What you need to do —
In the records below, find the line with "Inductive SendOutcome := Accepted" and the line with "EvDrainIngress _ => None"; return exactly those lines and every line between them.

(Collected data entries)
* * * * *

Lemma full_not_stranded c : capacity c ≤ zlen (buffer c) + reserved_slots c → no_stranded_sender c.
Proof. intros Hfull Hc _ _. destruct (buffer c); [right|by left]. unfold zlen in *. simpl in *. lia. Qed.

(** The keys a future may present: none, or one whose slot it still owns. *)
Definition key_owned (c : ChannelState) (ko : option SenderWaiterKey) : Prop :=
  ∀ k, ko = Some k → ∃ s, owned_slot (ws_of c) k = Some s.

Lemma register_or_refresh_sender_waiter_spec c ko w :
  chan_ok c → is_closed c = false → capacity c ≤ zlen (buffer c) + reserved_slots c →
  (∀ k, ko = Some k → ∃ s, owned_slot (ws_of c) k = Some s ∧ reserved s = false) →
  ∃ k c', register_or_refresh_sender_waiter c ko w = (Some k, c') ∧
  chan_ok c' ∧ no_stranded_sender c' ∧ same_frame c c' ∧ buffer c' = buffer c ∧
  (∀ i, shape (slots (ws_of c')) i = SlotOwners.shape_with index key_generation k (shape (slots (ws_of c))) i) ∧
  match ko with Some k0 => k = k0 | None => ∀ g, shape (slots (ws_of c)) (index k) ≠ Some (true, g) end ∧
  keeps_grants None c c'.
Proof.
  intros Hok Hop Hfull Hko. unfold register_or_refresh_sender_waiter, register_or_refresh.
  destruct Hok as [Hw Hr Hc Hrv Hq]. fold (ws_of c).
  assert (∀ ws', waiters_wf ws' → reserved_count (slots ws') = reserved_count (slots (ws_of c)) →
    (∀ i, granted (ws_of c) i → granted ws' i) →
    let c' := c <| sender_waiters := Some ws' |> in
    chan_ok c' ∧ no_stranded_sender c' ∧ same_frame c c' ∧ buffer c' = buffer c ∧
    ws_of c' = ws' ∧ keeps_grants None c c') as Hcommon.
  { intros ws' Hw' Hrc Hg. destruct c as [b cap rs cl sn hr rw sw]; simpl in *. split_and!; try done.
    - split; simpl; try done; [congruence|congruence].
    - by apply full_not_stranded.
    - intros i _ Hi. by apply Hg. }
  destruct ko as [k|].
  - destruct (Hko k eq_refl) as (s & Hown & Hres). rewrite Hown.
    destruct (refresh_waiter_spec _ _ _ w Hw Hown Hres) as (Hw' & Hsh & Hrc & Hg).
    destruct (Hcommon _ Hw' Hrc Hg) as (? & ? & ? & ? & Hws & ?).
    exists k. eexists. split; [done|]. split_and!; try done.
    intros i. rewrite Hws, Hsh. unfold SlotOwners.shape_with. case_decide; [subst i|done]. by eapply shape_owned.
  - pose proof (register_waiter_spec (ws_of c) w Hw) as Hspec.
    destruct (register_waiter (ws_of c) w) as [k ws']. destruct Hspec as (Hw' & Hfr & Hsh & Hrc & Hg & _).
    destruct (Hcommon _ Hw' Hrc Hg) as (? & ? & ? & ? & Hws & ?).
    exists k. eexists. by split_and!.
Qed.

(** Effects every operation on behalf of a future with key [ko] has in common. *)
Record future_effect (ko : option SenderWaiterKey) (c c' : ChannelState) : Prop := {
  fe_ok : chan_ok c';
  fe_stranded : no_stranded_sender c';
  fe_frame : same_frame c c';
  fe_shape : ∀ i, shape (slots (ws_of c')) i = SlotOwners.shape_without index key_generation ko (shape (slots (ws_of c))) i;
  fe_grants : keeps_grants ko c c';
}.

Lemma unregister_key_spec c ko :
  chan_ok c → no_stranded_sender c → key_owned c ko →
  let '(c', woken) :=
    match ko with Some k => unregister_sender_waiter c k | None => (c, []) end in
  future_effect ko c c' ∧ buffer c' = buffer c.
Proof.
  intros Hok Hns Hown. destruct ko as [k|].
  - destruct (Hown k eq_refl) as [s Hs].
    pose proof (unregister_sender_waiter_spec c k s Hok Hns Hs) as Hspec.
    destruct (unregister_sender_waiter c k) as [c' woken].
    destruct Hspec as (? & ? & ? & ? & ? & ? & _). done.
  - split; [|done]. split; try done. apply keeps_grants_refl.
Qed.

(** Adding a value while holding a place for it. *)
Lemma push_ok c v :
  chan_ok c → zlen (buffer c) + reserved_slots c < capacity c →
  chan_ok (c <| buffer := buffer c ++ [v] |>).
Proof.
  intros [Hw Hr Hc Hrv Hq] Hroom. destruct c; simpl in *. split; simpl; try done.
  rewrite zlen_app. unfold zlen in *. simpl in *. lia.
Qed.

Lemma clear_waker_ok c : chan_ok c → chan_ok (c <| receiver_waker := None |>).
Proof. intros [Hw Hr Hc Hrv Hq]. by destruct c. Qed.

(** A successful send on behalf of key [ko], from the push to the last wake-up. *)
Definition complete_send (c : ChannelState) (v : T) (ko : option SenderWaiterKey) :
    ChannelState * list W :=
  let c := c <| buffer := buffer c ++ [v] |> in
  let '(c, w1) :=
    match ko with Some k => unregister_sender_waiter c k | None => (c, []) end in
  let '(c, w2) :=
    if reserved_slots c =? 0 then grant_one_sender_waiter c else (c, []) in
  let '(c, w3) := wake_receiver c in
  (c, w1 ++ w2 ++ w3).
(* ===== verification/ControlCore.v ===== *)
(** * Queue core of the control channel

    Models [crates/control-channel/src/core.rs] and the types of
    [crates/control-channel/src/types.rs]: the state machine that admits lifecycle
    tokens, completion messages and coalesced normal control work, and decides the
    order in which they are delivered.

    [Instant::now()] is the argument [now] of the operations that read the clock;
    the configuration payload ([serde_json::Value]) and the payload and metadata of
    completions are type parameters.  An operation that can panic returns an
    option. *)
From Stdlib Require Import Strings.String.
From S2P Require Import Prelude.

Set Default Goal Selector "!".
Local Open Scope Z_scope.

Module ControlCore.

Inductive Phase := Normal | IngressDrainRecorded | ShutdownRecorded.
#[export] Instance Phase_eq_dec : EqDecision Phase.
Proof. solve_decision. Defined.

Inductive AdmissionClass := Backpressured | BestEffort.

Record ControlChannelConfig := mkConfig {
  completion_msg_capacity : Z;
  completion_batch_max : Z;
  completion_burst_limit : Z;
}.

Definition default_config : ControlChannelConfig := mkConfig 256 32 32.

Inductive ConfigError :=
  | ZeroCompletionMsgCapacity
  | ZeroCompletionBatchMax
  | CompletionBatchMaxExceedsCapacity
  | ZeroCompletionBurstLimit.

Definition validate (c : ControlChannelConfig) : result unit ConfigError :=
  if completion_msg_capacity c =? 0 then Err ZeroCompletionMsgCapacity
  else if completion_batch_max c =? 0 then Err ZeroCompletionBatchMax
  else if completion_msg_capacity c <? completion_batch_max c then Err CompletionBatchMaxExceedsCapacity
  else if completion_burst_limit c =? 0 then Err ZeroCompletionBurstLimit
  else Ok tt.

Record DrainIngressMsg := mkDrainIngress { drain_deadline : Z; drain_reason : string }.
Record ShutdownMsg := mkShutdown { deadline : Z; reason : string }.

Inductive NormalEventClass := ClassConfig | ClassTimerTick | ClassCollectTelemetry.
#[export] Instance NormalEventClass_eq_dec : EqDecision NormalEventClass.
Proof. solve_decision. Defined.

(** [NormalEventClass::next]. *)
Definition next_class (k : NormalEventClass) : NormalEventClass :=
  match k with
  | ClassConfig => ClassTimerTick
  | ClassTimerTick => ClassCollectTelemetry
  | ClassCollectTelemetry => ClassConfig
  end.

Inductive SendOutcome := Accepted | Coalesced | Replaced | DroppedDuringDrain.
Inductive LifecycleSendResult := LAccepted | LAlreadyAccepted | LClosed.

Section core.
Context {PData Meta Json : Type}.

Record AckMsg := mkAck { accepted : PData; ack_meta : Meta }.
Record NackMsg := mkNack {
  nack_reason : string;
  refused : PData;
  nack_meta : Meta;
  permanent : bool;
}.

Inductive CompletionMsg :=
  | CAck (a : AckMsg)
  | CNack (n : NackMsg).

Inductive ControlCmd :=
  | CmdAck (a : AckMsg)
  | CmdNack (n : NackMsg)
  | CmdConfig (j : Json)
  | CmdTimerTick
  | CmdCollectTelemetry.

Inductive CoreControlEvent :=
  | EvDrainIngress (m : DrainIngressMsg)
  | EvCompletionBatch (b : list CompletionMsg)
  | EvConfig (j : Json)
  | EvTimerTick
  | EvCollectTelemetry
  | EvShutdown (m : ShutdownMsg).

Inductive NodeControlEvent :=
  | NodeCompletionBatch (b : list CompletionMsg)
  | NodeConfig (j : Json)
  | NodeTimerTick
  | NodeCollectTelemetry
  | NodeShutdown (m : ShutdownMsg).

(** [NodeControlEvent::from_core]: panics on a drain token. *)
Definition node_from_core (e : CoreControlEvent) : option NodeControlEvent :=
  match e with
  | EvDrainIngress _ => None
  | EvCompletionBatch b => Some (NodeCompletionBatch b)
  | EvConfig j => Some (NodeConfig j)
  | EvTimerTick => Some NodeTimerTick
  | EvCollectTelemetry => Some NodeCollectTelemetry
  | EvShutdown m => Some (NodeShutdown m)
  end.

Inductive TrySendError :=
  | TSClosed (cmd : ControlCmd)
  | TSFull (admission_class : AdmissionClass) (cmd : ControlCmd).

Record Inner := mkInner {
  config : ControlChannelConfig;
  phase : Phase;
  closed : bool;
  version : Z;
  drain_ingress : option DrainIngressMsg;
  shutdown : option ShutdownMsg;
  shutdown_deadline : option Z;
  drain_ingress_recorded : bool;
  shutdown_recorded : bool;
  shutdown_forced : bool;
  completion : list CompletionMsg;
  latest_config : option Json;
  pending_timer_tick : bool;
  pending_collect_telemetry : bool;
  completion_burst_len : Z;
  completion_batch_emitted_total : Z;
  completion_message_emitted_total : Z;
  config_replaced_total : Z;
  timer_tick_coalesced_total : Z;
  collect_telemetry_coalesced_total : Z;
  normal_event_dropped_during_drain_total : Z;
  completion_abandoned_on_forced_shutdown_total : Z;
  next_normal_event : NormalEventClass;
}.

Implicit Types q : Inner.

Definition new (c : ControlChannelConfig) : Inner :=
  mkInner c Normal false 0 None None None false false false [] None false false
    0 0 0 0 0 0 0 0 ClassConfig.

Record ControlChannelStats := mkStats {
  st_phase : Phase;
  st_drain_ingress_recorded : bool;
  st_shutdown_recorded : bool;
  st_has_pending_drain_ingress : bool;
  st_has_pending_shutdown : bool;
  st_completion_len : Z;
  st_has_pending_config : bool;
  st_has_pending_timer_tick : bool;
  st_has_pending_collect_telemetry : bool;
  st_completion_burst_len : Z;
  st_completion_batch_emitted_total : Z;
  st_completion_message_emitted_total : Z;
  st_config_replaced_total : Z;
  st_timer_tick_coalesced_total : Z;
  st_collect_telemetry_coalesced_total : Z;
  st_normal_event_dropped_during_drain_total : Z;
  st_completion_abandoned_on_forced_shutdown_total : Z;
  st_shutdown_forced : bool;
  st_closed : bool;
}.

Definition is_some {A} (o : option A) : bool := match o with Some _ => true | None => false end.

Definition stats (q : Inner) : ControlChannelStats := {|
  st_phase := phase q;
  st_drain_ingress_recorded := drain_ingress_recorded q;
  st_shutdown_recorded := shutdown_recorded q;
  st_has_pending_drain_ingress := is_some (drain_ingress q);
  st_has_pending_shutdown := is_some (shutdown q);
  st_completion_len := zlen (completion q);
  st_has_pending_config := is_some (latest_config q);
  st_has_pending_timer_tick := pending_timer_tick q;
  st_has_pending_collect_telemetry := pending_collect_telemetry q;
  st_completion_burst_len := completion_burst_len q;
  st_completion_batch_emitted_total := completion_batch_emitted_total q;
  st_completion_message_emitted_total := completion_message_emitted_total q;
  st_config_replaced_total := config_replaced_total q;
  st_timer_tick_coalesced_total := timer_tick_coalesced_total q;
  st_collect_telemetry_coalesced_total := collect_telemetry_coalesced_total q;
  st_normal_event_dropped_during_drain_total := normal_event_dropped_during_drain_total q;
  st_completion_abandoned_on_forced_shutdown_total := completion_abandoned_on_forced_shutdown_total q;
  st_shutdown_forced := shutdown_forced q;
  st_closed := closed q;
|}.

* * * * *

Answer —
Inductive SendOutcome := Accepted | Coalesced | Replaced | DroppedDuringDrain.
Inductive LifecycleSendResult := LAccepted | LAlreadyAccepted | LClosed.

Section core.
Context {PData Meta Json : Type}.

Record AckMsg := mkAck { accepted : PData; ack_meta : Meta }.
Record NackMsg := mkNack {
  nack_reason : string;
  refused : PData;
  nack_meta : Meta;
  permanent : bool;
}.

Inductive CompletionMsg :=
  | CAck (a : AckMsg)
  | CNack (n : NackMsg).

Inductive ControlCmd :=
  | CmdAck (a : AckMsg)
  | CmdNack (n : NackMsg)
  | CmdConfig (j : Json)
  | CmdTimerTick
  | CmdCollectTelemetry.

Inductive CoreControlEvent :=
  | EvDrainIngress (m : DrainIngressMsg)
  | EvCompletionBatch (b : list CompletionMsg)
  | EvConfig (j : Json)
  | EvTimerTick
  | EvCollectTelemetry
  | EvShutdown (m : ShutdownMsg).

Inductive NodeControlEvent :=
  | NodeCompletionBatch (b : list CompletionMsg)
  | NodeConfig (j : Json)
  | NodeTimerTick
  | NodeCollectTelemetry
  | NodeShutdown (m : ShutdownMsg).

(** [NodeControlEvent::from_core]: panics on a drain token. *)
Definition node_from_core (e : CoreControlEvent) : option NodeControlEvent :=
  match e with
  | EvDrainIngress _ => None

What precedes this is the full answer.